TASK => Copy the entries exactly, through the "Definition local_day (loc" line.

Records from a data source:
--*--
(* ===== verification/GoTime.v ===== *)
(** * Package [time] as the services use it

    An instant is a number of nanoseconds since the Unix epoch.  A location is
    its zone lookup: for a Unix second, the zone's offset in seconds east of
    UTC and the half-open range of seconds in which that zone is in force.
    Calendar dates are represented by their day number since 1970-01-01, which
    [Date] and [time.Date] only use up to normalisation. *)

From S2P Require Import Prelude.

Open Scope Z_scope.

Definition second : Z := 1000000000.
Definition minute : Z := 60 * second.
Definition hour : Z := 60 * minute.

(** [time.Time{}]: January 1, year 1, UTC. *)
Definition time_zero : Z := -62135596800 * second.

Definition is_zero (t : Z) : bool := t =? time_zero.

(** A timestamp, or the present when it is unset. *)
Definition or_now (t now : Z) : Z := if is_zero t then now else t.

Record Zone := mkZone { zoffset : Z; zstart : Z; zend : Z }.

(** [*time.Location], by its [lookup] function. *)
Record Location := mkLocation { lookup_zone : Z -> Zone }.

Definition unix (t : Z) : Z := t / second.

(** Seconds of the local wall clock at instant [t]. *)
Definition local_seconds (loc : Location) (t : Z) : Z :=
  unix t + zoffset (lookup_zone loc (unix t)).

(** [t.In(loc).Hour()] and the day of [t.In(loc).Date()]. *)
Definition local_hour (loc : Location) (t : Z) : Z := (local_seconds loc t mod 86400) / 3600.
Definition local_day (loc : Location) (t : Z) : Z := local_seconds loc t / 86400.

(** [time.Date] at [sec] seconds of the date numbered [day]. *)
Definition date_at (day sec : Z) (loc : Location) : Z :=
  let u := day * 86400 + sec in
  let z := lookup_zone loc u in
  if zoffset z =? 0 then u * second
  else
    let utc := u - zoffset z in
    let off := if (utc <? zstart z) || (zend z <=? utc)
               then zoffset (lookup_zone loc utc) else zoffset z in
    (u - off) * second.

(** [time.Date(y, mo, d, h, 0, 0, 0, loc)] for the date numbered [day]. *)
Definition date (day h : Z) (loc : Location) : Z := date_at day (h * 3600) loc.

(** A location with one zone for all of (representable) time. *)
Definition fixed_zone (off : Z) : Location :=
  mkLocation (fun _ => mkZone off (- 2^63) (2^63 - 1)).

Definition utc_loc : Location := fixed_zone 0.

(** Asia/Kolkata has been UTC+05:30 without daylight saving since 1945. *)
Definition kolkata : Location := fixed_zone 19800.

(** Hour and day indices in UTC, standing for [Format("2006010215")] and
    [Format("20060102")]. *)
Definition utc_hour_index (t : Z) : Z := unix t / 3600.
Definition utc_day_index (t : Z) : Z := unix t / 86400.

(** A location whose offset does not change. *)
Definition fixed (loc : Location) (off : Z) : Prop :=
  forall u, zoffset (lookup_zone loc u) = off.

Lemma fixed_zone_fixed off : fixed (fixed_zone off) off.
Proof. by intros ?. Qed.
#[export] Hint Resolve fixed_zone_fixed : lead.

Lemma unix_second_mul u : unix (u * second) = u.
Proof. unfold unix, second. apply Z.div_mul. lia. Qed.

Lemma date_at_fixed loc off day sec :
  fixed loc off -> date_at day sec loc = (day * 86400 + sec - off) * second.
Proof.
  intros Hf. unfold date_at. rewrite !Hf.
  destruct (off =? 0) eqn:E; [apply Z.eqb_eq in E; subst; f_equal; lia|].
  by destruct (_ || _).
Qed.

Lemma date_fixed loc off day h :
  fixed loc off -> date day h loc = (day * 86400 + h * 3600 - off) * second.
Proof. apply date_at_fixed. Qed.

Lemma local_seconds_date loc off day h :
  fixed loc off -> local_seconds loc (date day h loc) = day * 86400 + h * 3600.
Proof.
  intros Hf. unfold local_seconds.
  rewrite (date_fixed loc off) by done. rewrite unix_second_mul, Hf. lia.
Qed.

Lemma unix_lt_mul t u : unix t < u <-> t < u * second.
Proof. unfold unix, second. pose proof (Z.div_mod t 1000000000). 
  pose proof (Z.mod_pos_bound t 1000000000). nia. Qed.

Lemma unix_le_mul t u : u <= unix t <-> u * second <= t.
Proof. pose proof (unix_lt_mul t u). lia. Qed.
(* ===== verification/Float64.v ===== *)
(** * IEEE-754 binary64 as Go's [float64]

    Numbers are the standard library's [spec_float] at precision 53 and
    maximal exponent 1024; arithmetic rounds to nearest even, as Go does. *)

From S2P Require Import Prelude.
From Stdlib Require Import SpecFloat Zpow_facts.

Open Scope Z_scope.

Abbreviation float64 := spec_float.

Definition f_prec : Z := 53.
Definition f_emax : Z := 1024.

Definition f_add : float64 -> float64 -> float64 := SFadd f_prec f_emax.
Definition f_sub : float64 -> float64 -> float64 := SFsub f_prec f_emax.
Definition f_mul : float64 -> float64 -> float64 := SFmul f_prec f_emax.
Definition f_div : float64 -> float64 -> float64 := SFdiv f_prec f_emax.
Definition f_lt (a b : float64) : bool := SFltb a b.
Definition f_le (a b : float64) : bool := SFleb a b.
Definition f_eq (a b : float64) : bool := SFeqb a b.

(** [float64(n)] for an integer [n]. *)
Definition f_of_int (n : Z) : float64 := binary_normalize f_prec f_emax n 0 false.

(** The decimal literal [n/10^k] correctly rounded (for [k] up to 22). *)
Definition f_dec (n : Z) (k : nat) : float64 := f_div (f_of_int n) (f_of_int (10 ^ Z.of_nat k)).

(** [int(f)]: truncation towards zero.  For values outside the range of
    [int] (and for NaN and infinities) Go leaves the result to the
    implementation; the amd64 result, the least [int64], is used. *)
Definition int_indefinite : Z := - 2^63.

Definition f_to_int (f : float64) : Z :=
  match f with
  | S754_zero _ => 0
  | S754_finite s m e =>
      let v := if 0 <=? e then Zpos m * 2 ^ e else Zpos m / 2 ^ (- e) in
      let z := if s then - v else v in
      if (- 2^63 <=? z) && (z <? 2^63) then z else int_indefinite
  | _ => int_indefinite
  end.

Example f_roundtrip_500 : f_to_int (f_of_int 500) = 500.
Proof. reflexivity. Qed.
Example f_half : f_to_int (f_dec 25 1) = 2.
Proof. reflexivity. Qed.

(** ** [int(float64(n)) = n] up to 2^53 *)

Lemma digits2_bounds p :
  2 ^ (Zpos (digits2_pos p) - 1) <= Zpos p < 2 ^ Zpos (digits2_pos p).
Proof.
  induction p as [p IH|p IH|]; cbn [digits2_pos]; [| |simpl; lia].
  all: rewrite Pos2Z.inj_succ, Z.sub_1_r, Z.pred_succ.
  all: replace (Zpos (digits2_pos p)) with (Z.succ (Zpos (digits2_pos p) - 1)) at 1 by lia.
  all: rewrite !Z.pow_succ_r by lia; lia.
Qed.

Lemma digits2_unique p d :
  2 ^ (d - 1) <= Zpos p < 2 ^ d -> 0 < d -> Zpos (digits2_pos p) = d.
Proof.
  intros [Hl Hu] Hd. pose proof (digits2_bounds p) as [Bl Bu].
  assert (d - 1 < Zpos (digits2_pos p)) by (apply (Z.pow_lt_mono_r_iff 2); lia).
  assert (Zpos (digits2_pos p) - 1 < d) by (apply (Z.pow_lt_mono_r_iff 2); lia).
  lia.
Qed.

Lemma iter_xO_mul n p : Zpos (Pos.iter xO p n) = Zpos p * 2 ^ Zpos n.
Proof.
  induction n as [|n IH] using Pos.peano_ind.
  - simpl. lia.
  - rewrite Pos.iter_succ, Pos2Z.inj_succ, Z.pow_succ_r by lia.
    rewrite (Pos2Z.inj_xO (Pos.iter xO p n)), IH. lia.
Qed.

Lemma shl_align_spec p d :
  Zpos (digits2_pos p) = d -> d <= 53 ->
  exists mz, shl_align p 0 (d - 53) = (mz, d - 53) /\ Zpos mz = Zpos p * 2 ^ (53 - d).
Proof.
  intros Hd Hle. unfold shl_align. rewrite Z.sub_0_r.
  destruct (d - 53) as [|q|q] eqn:E; [|lia|].
  - exists p. split; [done|]. replace (53 - d) with 0 by lia. lia.
  - exists (Pos.iter xO p q). split; [done|].
    rewrite iter_xO_mul. do 2 f_equal. lia.
Qed.

Lemma shr_fexp_noop m e :
  Zpos (digits2_pos m) = 53 -> -1000 <= e <= 0 ->
  shr_fexp f_prec f_emax (Zpos m) e loc_Exact = ({| shr_m := Zpos m; shr_r := false; shr_s := false |}, e).
Proof.
  intros Hd He. unfold shr_fexp, fexp, emin, f_prec, f_emax. simpl Zdigits2. rewrite Hd.
  replace (Z.max (53 + e - 53) (3 - 1024 - 53) - e) with 0 by lia. done.
Qed.

Lemma binary_round_exact s p :
  Zpos p < 2 ^ 53 ->
  exists m e, binary_round f_prec f_emax s p 0 = S754_finite s m e /\
    e <= 0 /\ Zpos m = Zpos p * 2 ^ (- e) /\ Zpos (digits2_pos m) = 53.
Proof.
  intros Hp. pose proof (digits2_bounds p) as [Bl Bu].
  set (d := Zpos (digits2_pos p)) in *.
  assert (1 <= d) by lia.
  assert (d - 1 < 53) by (apply (Z.pow_lt_mono_r_iff 2); lia).
  destruct (shl_align_spec p d) as (mz & Ha & Hm); [done|lia|].
  assert (Hdz : Zpos (digits2_pos mz) = 53).
  { apply digits2_unique; [|lia]. rewrite Hm. split.
    - replace (53 - 1) with ((d - 1) + (53 - d)) by lia. rewrite Z.pow_add_r by lia. nia.
    - replace 53 with (d + (53 - d)) at 2 by lia. rewrite Z.pow_add_r by lia.
      pose proof (Z.pow_pos_nonneg 2 (53 - d)). nia. }
  exists mz, (d - 53). unfold binary_round.
  replace (fexp f_prec f_emax (Zpos (digits2_pos p) + 0)) with (d - 53)
    by (unfold fexp, emin, f_prec, f_emax; fold d; lia).
  rewrite Ha. unfold binary_round_aux.
  rewrite shr_fexp_noop by lia. cbn [shr_m loc_of_shr_record round_nearest_even].
  rewrite shr_fexp_noop by lia. cbn [shr_m].
  replace (d - 53 <=? f_emax - f_prec) with true
    by (symmetry; apply Z.leb_le; unfold f_emax, f_prec; lia).
  split; [done|]. split; [lia|]. split; [|done]. rewrite Hm. do 2 f_equal. lia.
Qed.

Lemma trunc_exact m e p :
  e <= 0 -> Zpos m = Zpos p * 2 ^ (- e) ->
  (if 0 <=? e then Zpos m * 2 ^ e else Zpos m / 2 ^ (- e)) = Zpos p.
Proof.
  intros He Hm. rewrite Hm. pose proof (Z.pow_pos_nonneg 2 (- e)).
  destruct (0 <=? e) eqn:E; go_bool.
  - replace e with 0 by lia. simpl. lia.
  - apply Z.div_mul. lia.
Qed.

(** A Go integer stored as a [float64] and read back with [int(...)] is
    unchanged when its magnitude is below 2^53. *)
Lemma f_to_of_int n : Z.abs n < 2 ^ 53 -> f_to_int (f_of_int n) = n.
Proof.
  intros Hn. unfold f_of_int, binary_normalize. destruct n as [|p|p]; [done| |].
  all: match goal with |- context [binary_round _ _ ?s _ _] =>
         destruct (binary_round_exact s p) as (m & e & -> & He & Hm & _); [lia|] end.
  all: unfold f_to_int; rewrite (trunc_exact m e p He Hm).
  all: match goal with |- context [if ?b then _ else _] =>
         replace b with true; [lia|symmetry; apply andb_true_iff; split;
           [apply Z.leb_le | apply Z.ltb_lt]; lia] end.
Qed.

Lemma digits2_53 p : 2 ^ 52 <= Zpos p < 2 ^ 53 -> Zpos (digits2_pos p) = 53.
Proof. intros Hp. by apply digits2_unique. Qed.

Lemma digits2_54 p : 2 ^ 53 <= Zpos p < 2 ^ 54 -> Zpos (digits2_pos p) = 54.
Proof. intros Hp. by apply digits2_unique. Qed.

(** ** Rounding a quotient

    A mantissa of 53 or 54 digits is rounded with an error of at most two units,
    and exactly when it is even and the quotient left no remainder. *)

Lemma shr_fexp_53 m e l :
  Zpos (digits2_pos m) = 53 -> -1000 <= e <= 0 ->
  shr_fexp f_prec f_emax (Zpos m) e l = (shr_record_of_loc (Zpos m) l, e).
Proof.
  intros Hd He. unfold shr_fexp, fexp, emin, f_prec, f_emax. simpl Zdigits2. rewrite Hd.
  replace (Z.max (53 + e - 53) (3 - 1024 - 53) - e) with 0 by lia. done.
Qed.

Lemma shr_fexp_54 m e l :
  Zpos (digits2_pos m) = 54 -> -1000 <= e <= 0 ->
  shr_fexp f_prec f_emax (Zpos m) e l = (shr_1 (shr_record_of_loc (Zpos m) l), e + 1).
Proof.
  intros Hd He. unfold shr_fexp, fexp, emin, f_prec, f_emax. simpl Zdigits2. rewrite Hd.
  replace (Z.max (54 + e - 53) (3 - 1024 - 53) - e) with 1 by lia. done.
Qed.

Lemma nearest_even_near m mrs :
  shr_m mrs = m -> m <= round_nearest_even m (loc_of_shr_record mrs) <= m + 1.
Proof.
  intros <-. destruct mrs as [m [] []]; simpl; try lia. destruct (Z.even m); lia.
Qed.

Lemma shr_1_half m l :
  exists h, shr_m (shr_1 (shr_record_of_loc (Zpos m) l)) = h /\ 2 * h <= Zpos m <= 2 * h + 1 /\
    (l = loc_Exact -> Z.even (Zpos m) = true ->
     loc_of_shr_record (shr_1 (shr_record_of_loc (Zpos m) l)) = loc_Exact /\ Zpos m = 2 * h).
Proof.
  destruct m as [m|m|].
  - exists (Zpos m). destruct l as [|[]]; simpl; split_and!; try done; lia.
  - exists (Zpos m). destruct l as [|[]]; simpl; split_and!; try done; lia.
  - exists 0. destruct l as [|[]]; simpl; split_and!; try done; lia.
Qed.

(** The first half of [binary_round_aux]: shift to 53 digits and round. *)
Lemma round_step m e l :
  2 ^ 52 <= Zpos m < 2 ^ 54 -> -1000 <= e < 0 ->
  exists k d, (d = 0 \/ d = 1) /\ 2 ^ 52 <= k <= 2 ^ 53 /\
    (let '(mrs, e1) := shr_fexp f_prec f_emax (Zpos m) e l in
     (round_nearest_even (shr_m mrs) (loc_of_shr_record mrs), e1)) = (k, e + d) /\
    Z.abs (k * 2 ^ d - Zpos m) <= 2 /\
    (l = loc_Exact -> Z.even (Zpos m) = true -> k * 2 ^ d = Zpos m).
Proof.
  intros Hm He. destruct (Z_lt_le_dec (Zpos m) (2 ^ 53)) as [Hlt|Hge].
  - rewrite shr_fexp_53 by first [lia | apply digits2_53; lia | apply digits2_54; lia].
    set (mrs := shr_record_of_loc (Zpos m) l).
    assert (Hs : shr_m mrs = Zpos m) by (by destruct l as [|[]]).
    pose proof (nearest_even_near _ mrs Hs) as Hn. rewrite Hs.
    set (k := round_nearest_even _ _) in *.
    exists k, 0. split_and!; [by left|lia|lia|by rewrite Z.add_0_r|lia|].
    intros -> _. unfold k. simpl. lia.
  - rewrite shr_fexp_54 by first [lia | apply digits2_53; lia | apply digits2_54; lia].
    destruct (shr_1_half m l) as (h & Hh & Hb & Hx). rewrite Hh.
    pose proof (nearest_even_near _ _ Hh) as Hn.
    set (k := round_nearest_even _ _) in *.
    exists k, 1. split_and!; [by right|lia|lia|done|lia|].
    intros -> He'. destruct Hx as [Hl ->]; [done..|]. unfold k. rewrite Hl. simpl. lia.
Qed.

Lemma binary_round_aux_near m e l :
  2 ^ 52 <= Zpos m < 2 ^ 54 -> -1000 <= e < 0 ->
  exists k d q, binary_round_aux f_prec f_emax false (Zpos m) e l = S754_finite false k (e + d) /\
    0 <= d <= 2 /\ q = Zpos k * 2 ^ d /\ Z.abs (q - Zpos m) <= 2 /\
    (l = loc_Exact -> Z.even (Zpos m) = true -> q = Zpos m).
Proof.
  intros Hm He. destruct (round_step m e l Hm He) as (k & d & Hd & Hk & Hr & Hq & Hx).
  unfold binary_round_aux. destruct (shr_fexp _ _ (Zpos m) e l) as [mrs e1].
  injection Hr as -> ->.
  assert (Hle : forall x, 0 <= x <= 2 -> (e + x <=? f_emax - f_prec) = true)
    by (intros; apply Z.leb_le; unfold f_emax, f_prec; lia).
  destruct (Z_lt_le_dec k (2 ^ 53)) as [Hlt|Hge].
  - destruct k as [|k|k]; [lia| |lia].
    rewrite shr_fexp_53 by first [lia | apply digits2_53; lia | apply digits2_54; lia]. simpl.
    rewrite Hle by lia. exists k, d, (Zpos k * 2 ^ d). split_and!; try done; lia.
  - replace k with (2 ^ 53) in * by lia. change (2 ^ 53) with (Zpos (2 ^ 53)%positive) in *.
    rewrite shr_fexp_54 by (lia || done).
    cbn [shr_record_of_loc shr_1 Pos.pow Pos.iter Pos.mul shr_m].
    rewrite <- Z.add_assoc, Hle by lia.
    exists (2 ^ 52)%positive, (d + 1), (Zpos (2 ^ 53) * 2 ^ d).
    split_and!; try done; try lia. rewrite Z.pow_add_r by lia.
    change (Zpos (2 ^ 53)) with (Zpos (2 ^ 52) * 2). lia.
Qed.

(** The exact division of [m] by the mantissa of 60, before rounding. *)
Lemma f_div_core_60 m e :
  Zpos (digits2_pos m) = 53 -> -100 <= e <= 0 ->
  exists q l,
    SFdiv_core_binary f_prec f_emax (Zpos m) e (Zpos (60 * 2 ^ 47)) (-47) = (q, e - 6, l) /\
    q = 64 * Zpos m / 60 /\ ((64 * Zpos m) mod 60 = 0 -> l = loc_Exact).
Proof.
  intros Hd He. unfold SFdiv_core_binary. change (Zdigits2 (Zpos m)) with (Zpos (digits2_pos m)).
  rewrite Hd. change (Zdigits2 (Zpos (60 * 2 ^ 47))) with 53. cbv zeta.
  replace (Z.min (fexp f_prec f_emax (53 + e - (53 + -47))) (e - -47)) with (e - 6)
    by (unfold fexp, emin, f_prec, f_emax; lia).
  replace (e - -47 - (e - 6)) with 53 by lia. rewrite Z.shiftl_mul_pow2 by lia.
  change (Zpos (60 * 2 ^ 47)) with (60 * 2 ^ 47).
  replace (Zpos m * 2 ^ 53) with (64 * Zpos m * 2 ^ 47) by lia.
  pose proof (Z.div_mul_cancel_r (64 * Zpos m) 60 (2 ^ 47) ltac:(lia) ltac:(lia)) as Hq.
  pose proof (Zmult_mod_distr_r (64 * Zpos m) 60 (2 ^ 47)) as Hr.
  unfold Z.div, Z.modulo in Hq, Hr |- *.
  destruct (Z.div_eucl (64 * Zpos m * 2 ^ 47) (60 * 2 ^ 47)) as [q r].
  destruct (Z.div_eucl (64 * Zpos m) 60) as [q0 r0]. subst q r.
  eexists _, _. split_and!; [done..|]. intros ->. done.
Qed.

(** The exact shape of a quotient by 60: up to scaling by [N = 2^(-e)] it is the
    integer quotient of [s * N] by 60, within two units, and exact when 60
    divides [s]. *)
Lemma f_div_60 s :
  0 < s < 2 ^ 40 ->
  exists k e d q, f_div (f_of_int s) (f_of_int 60) = S754_finite false k (e + d) /\
    -100 <= e <= -19 /\ 0 <= d <= 2 /\ q = Zpos k * 2 ^ d /\
    Z.abs (q - s * 2 ^ (- e) / 60) <= 2 /\
    (s mod 60 = 0 -> q = s / 60 * 2 ^ (- e)).
Proof.
  intros Hs. destruct s as [|p|p]; [lia| |lia].
  assert (Hf : exists m e, f_of_int (Zpos p) = S754_finite false m e /\
    e <= 0 /\ Zpos m = Zpos p * 2 ^ (- e) /\ Zpos (digits2_pos m) = 53)
    by (apply (binary_round_exact false); lia).
  destruct Hf as (m & e & -> & He & Hm & Hd).
  change (f_of_int 60) with (S754_finite false (60 * 2 ^ 47)%positive (-47)).
  pose proof (digits2_bounds m) as Hb. rewrite Hd in Hb. simpl (53 - 1) in Hb.
  assert (Hlo : -53 < e) by (apply Z.opp_lt_mono, (Z.pow_lt_mono_r_iff 2); lia || nia).
  assert (Hhi : 12 < - e) by (apply (Z.pow_lt_mono_r_iff 2); lia || nia).
  assert (HN : 2 ^ (- (e - 6)) = 64 * 2 ^ (- e))
    by (replace (- (e - 6)) with (6 + - e) by lia; rewrite Z.pow_add_r; lia).
  destruct (f_div_core_60 m e) as (q & l & Hc & Hq & Hl); [done|lia..|].
  assert (Hq60 : q = Zpos p * 2 ^ (- (e - 6)) / 60).
  { rewrite Hq, HN, Hm. f_equal. lia. }
  assert (Hqr : 2 ^ 52 <= q < 2 ^ 54) by (rewrite Hq; split;
    [apply Z.div_le_lower_bound | apply Z.div_lt_upper_bound]; lia).
  destruct q as [|q|q]; [lia| |lia].
  destruct (binary_round_aux_near q (e - 6) l) as (k & d & q' & Hr & Hd2 & Hk & Hn & Hx); [lia..|].
  exists k, (e - 6), d, q'. unfold f_div, SFdiv. rewrite Hc. simpl xorb. rewrite Hr.
  rewrite <- Hq60. split_and!; [done|lia..|done|done|]. intros Hmod.
  assert (Hdiv : Zpos q = Zpos p / 60 * 2 ^ (- (e - 6))).
  { rewrite Hq60. pose proof (Z.div_mod (Zpos p) 60). replace (Zpos p) with (60 * (Zpos p / 60)) at 1 by lia.
    rewrite <- Z.mul_assoc, Z.mul_comm, Z.div_mul; lia. }
  rewrite <- Hdiv. apply Hx.
  - apply Hl. rewrite Hm. pose proof (Z.div_mod (Zpos p) 60).
    replace (Zpos p) with (60 * (Zpos p / 60)) at 1 by lia.
    replace (64 * _) with (Zpos p / 60 * 64 * 2 ^ (- e) * 60) by lia. apply Z.mod_mul. lia.
  - rewrite Hdiv, HN. rewrite !Z.even_mul. simpl. by rewrite orb_true_r.
Qed.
--*--
EXERCISE ANSWER =>
(* ===== verification/GoTime.v ===== *)
(** * Package [time] as the services use it

    An instant is a number of nanoseconds since the Unix epoch.  A location is
    its zone lookup: for a Unix second, the zone's offset in seconds east of
    UTC and the half-open range of seconds in which that zone is in force.
    Calendar dates are represented by their day number since 1970-01-01, which
    [Date] and [time.Date] only use up to normalisation. *)

From S2P Require Import Prelude.

Open Scope Z_scope.

Definition second : Z := 1000000000.
Definition minute : Z := 60 * second.
Definition hour : Z := 60 * minute.

(** [time.Time{}]: January 1, year 1, UTC. *)
Definition time_zero : Z := -62135596800 * second.

Definition is_zero (t : Z) : bool := t =? time_zero.

(** A timestamp, or the present when it is unset. *)
Definition or_now (t now : Z) : Z := if is_zero t then now else t.

Record Zone := mkZone { zoffset : Z; zstart : Z; zend : Z }.

(** [*time.Location], by its [lookup] function. *)
Record Location := mkLocation { lookup_zone : Z -> Zone }.

Definition unix (t : Z) : Z := t / second.

(** Seconds of the local wall clock at instant [t]. *)
Definition local_seconds (loc : Location) (t : Z) : Z :=
  unix t + zoffset (lookup_zone loc (unix t)).

(** [t.In(loc).Hour()] and the day of [t.In(loc).Date()]. *)
Definition local_hour (loc : Location) (t : Z) : Z := (local_seconds loc t mod 86400) / 3600.
Definition local_day (loc : Location) (t : Z) : Z := local_seconds loc t / 86400.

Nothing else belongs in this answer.